Springtime (for Hitler and Germany…)

C’mon, you knew this title was coming eventually (Mel Brooks fans?)

This last weekend was GLORIOUS.  Warm, sunny weather had arrived.  With PC away, I schlepped myself down to the Englischer Garten for a picnic and some reading in the sun.  Over the next couple of hours, I finished my book, enjoyed plentiful people watching and received my first awkward sunburn of the year.  Oh yeah…the shin and top of the foot on one leg only.

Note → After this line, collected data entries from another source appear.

Lemma sb_ninodes_typed sb : sb_typed sb -> is_u32 (sb_ninodes sb).
Proof. intros Hsb. exact (proj1 (Forall_lookup _ _) Hsb 2%nat _ eq_refl). Qed.
Lemma ialloc_loop_typed fuel d type n : is_u32 d -> 0 <= n -> keeps fs_typed any (ialloc_loop fuel d type n).
Proof.
  intros Hd. revert n. induction fuel as [|fuel IH]; intros n Hn; cbn [ialloc_loop]; [kstep|]. kstep; [kstep|]. kstep; [|kstep].
  kstep; [kstep|]. kstep; [kstep|]. cbv zeta. kstep.
  - kstep; [apply inbuf_typed, buf_store_typed, block_wr, block_memmove; [done|apply Forall_replicate; lia]|]. ksteps.
    apply iget_typed; [done|]. apply Z.ltb_lt in H1. pose proof (sb_ninodes_typed _ Ha) as Hi. unfold is_u32 in *. lia.
  - kstep; [kstep|]. apply IH. lia.
Qed.
Lemma ialloc_typed d type : is_u32 d -> keeps fs_typed any (ialloc d type).
Proof. intros Hd. unfold ialloc. kstep; [kstep|]. by apply ialloc_loop_typed. Qed.
Lemma iupdate_typed i : keeps fs_typed any (iupdate i).
Proof. unfold iupdate. ksteps. Qed.
Lemma idup_typed i : keeps fs_typed any (idup i).
Proof. unfold idup. ksteps. Qed.
Hint Resolve iupdate_typed : keeps.
Lemma ilock_typed i : keeps fs_typed any (ilock i).
Proof. unfold ilock. ksteps. Qed.
Lemma iunlock_typed i : keeps fs_typed any (iunlock i).
Proof. unfold iunlock. ksteps. Qed.
Lemma bmap_entry_typed d addr bn : is_u32 d -> is_u32 addr -> keeps fs_typed is_u32 (bmap_entry d addr bn).
Proof.
  intros Hd Hadr. unfold bmap_entry. kstep; [kstep|]. kstep; [kstep|]. cbv zeta. apply (kept_bind _ is_u32).
  - ksteps; [done|]. by apply block_rd32.
  - intros x Hx. ksteps. done.
Qed.
Hint Resolve ilock_typed iunlock_typed idup_typed bmap_entry_typed : keeps.
Lemma addr_typed ip k : icache_entry ip -> keeps fs_typed is_u32 (from_opt (addrs ip !! k)).
Proof. intros ([] & _). apply kept_from_opt. intros a Ea. by eapply Forall_lookup. Qed.
Hint Resolve addr_typed : keeps.
Lemma bmap_typed i bn : keeps fs_typed is_u32 (bmap i bn).
Proof.
  unfold bmap. kstep; [kstep|]. kstep; [ksteps; done|]. cbv zeta. kstep; [|kstep]. kstep; [kstep|]. apply (kept_bind _ is_u32); [ksteps; done|].
  intros x Hx. ksteps.
Qed.
Hint Resolve bmap_typed : keeps.
Lemma u32_zero : is_u32 0.
Proof. by vm_compute. Qed.
Hint Resolve u32_zero : keeps.
Lemma itrunc_typed i : keeps fs_typed any (itrunc i).
Proof. unfold itrunc. ksteps. Qed.
Hint Resolve itrunc_typed : keeps.
Lemma iput_typed i : keeps fs_typed any (iput i).
Proof. unfold iput. ksteps. Qed.
Hint Resolve iput_typed : keeps.
Lemma iunlockput_typed i : keeps fs_typed any (iunlockput i).
Proof. unfold iunlockput. ksteps. Qed.
Hint Resolve iunlockput_typed : keeps.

Without fail, my first sunburn of the season always seems to be a mildly embarrassing red mark that forces me to add needless considerations to dressing myself such as: 1) Does this cover/hide the sunburn well enough that common folk won’t be tempted to stare at my abnormal skin condition.

Fellow Sun Worshipers

PC returned on Sunday, so we decided to go out for lunch.  We chose this place.

Despite the name, they know a lot about tasty food

Later in the evening, we went to a birthday picnic for one of PC’s teammates.  Without a beach, it seems that most of Munich sets up by the river side.  The weather was beautiful, the food was delicious, but I did miss sitting on soft sand as opposed to river rocks.

Isar River
Our Group

What I have to show you next may be disturbing to young readers.

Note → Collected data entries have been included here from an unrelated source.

Lemma add_file_spec a s d fs : holds s ((T_DIR, d) :: fs) -> arg_ok a -> Z.of_nat (length fs) + 2 < NINODES ->
  let n := Z.of_nat (length fs) + 2 in
  let d' := d ++ dirent n (fname a) in
  (length d' <= NBLK * BSIZE)%nat -> blocks ((T_DIR, d') :: fs ++ [(T_FILE, fdata a)]) <= FSSIZE ->
  exists s', add_file ROOTINO a s = Ret s' tt /\ holds s' ((T_DIR, d') :: fs ++ [(T_FILE, fdata a)]).
Proof.
  intros H (Hs & Hr & Hl) Hf n d' Hd Hb. unfold add_file, assert. rewrite bool_decide_eq_false_2 by done. cbn [negb]. rewrite ret_bind.
  unfold fdata in *. destruct (areads a) as [l|]; [|done]. cbn [default from_option id] in *.
  destruct (ialloc_spec s _ T_FILE H) as (s1 & R1 & H1); [cbn [length]; lia|by right|]. cbn [length] in R1.
  replace (Z.of_nat (S (length fs)) + 1) with n in R1 by (unfold n; lia). mrun R1.
  rewrite blocks_cons, blocks_app in Hb. cbn [snd] in Hb. fold (fname a).
  assert (blocks [(T_FILE, concat l)] = nmeta + nblk (length (concat l))) as Eb by (unfold blocks; cbn; lia).
  pose proof (nblk_nonneg (length (concat l))).
  destruct (iappend_spec s1 _ 0 T_DIR d (dirent n (fname a)) H1) as (s2 & R2 & H2); [done|done| |].
  { change (<[0%nat := _]> _) with ((T_DIR, d') :: fs ++ [(T_FILE, [])]). rewrite blocks_cons, blocks_app. cbn [snd].
    change (blocks [(T_FILE, [])]) with nmeta. lia. }
  change (Z.of_nat 0 + 1) with ROOTINO in R2. mrun R2. change (<[0%nat := _]> _) with ((T_DIR, d') :: fs ++ [(T_FILE, [])]) in H2.
  assert (forall f : Z * list Z, <[S (length fs) := f]> ((T_DIR, d') :: fs ++ [(T_FILE, [])]) = (T_DIR, d') :: fs ++ [f]) as Hins.
  { intros f. change ((T_DIR, d') :: <[length fs := f]> (fs ++ [(T_FILE, [])]) = (T_DIR, d') :: fs ++ [f]).
    rewrite insert_app_r_alt by lia. by rewrite Nat.sub_diag. }
  destruct (append_reads_spec l s2 _ (S (length fs)) T_FILE [] H2) as (s3 & R3 & H3); [|done| |].
  { change ((fs ++ [(T_FILE, [])]) !! length fs = Some (T_FILE, [])). rewrite lookup_app_r by lia. by rewrite Nat.sub_diag. }
  { rewrite Hins, blocks_cons, blocks_app. cbn [snd app]. lia. }
  rewrite Hins in H3. exists s3. split; [|done]. rewrite <- R3. f_equal. unfold n. lia.
Qed.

I knew that Germans were far more comfortable with nudity than Australians, and certainly Americans.  I experienced and adjusted to gym nudity quite quickly.  Your first trip to the co-ed sauna is a little jarring, but after that you embrace it.

I was nevertheless unprepared for the public nudity we saw at the river.

spot 'em

You’ll have to give my prude-ishness for this next bit. Perhaps I wouldn’t have been so perturbed if the majority of offenders had been under 55 years of age.

Bathing suits are pretty skimpy as it is, so I realize there isn’t a huge difference between that and the birthday suit.  However, I prefer the little bits of fabric that hold in all the jiggly bits.

The whole time I kept trying to figure out the reasoning for it. Aesthetics? I mean, nobody wants a bad tan line, but who needs golden-brown genitalia?  Comfort? Are boardshorts too confining? Are you too hot with the excess fabric?   Of course, I understand that it’s simply a cultural thing, not a logical thing.  Apparently, the au natural look is even more prevalent in Eastern Germany.

This lady had to be our favorite.  Not only is her coloring terrifying, but she assumed this position faced directly at our group.

Lobster Lady

Whichever way I turned I was confronted by something jiggling or flopping, and would then point it out to PC amidst nervous giggling. I suppose I should applaud this body confidence, but it’ll take me a few more encounters to get used to it.

Content and Fully Clothed

After two days of sun, Monday brought pouring rain.  April showers.  I’m highly suspicious of Spring.  Sure it warms up, but the weather appears to suffer from multiple personality disorder.  In the next two months we have a chance of rain, snow and hot sun on any given day.  As a climatically spoiled Californian, I’ll just have to suck it up.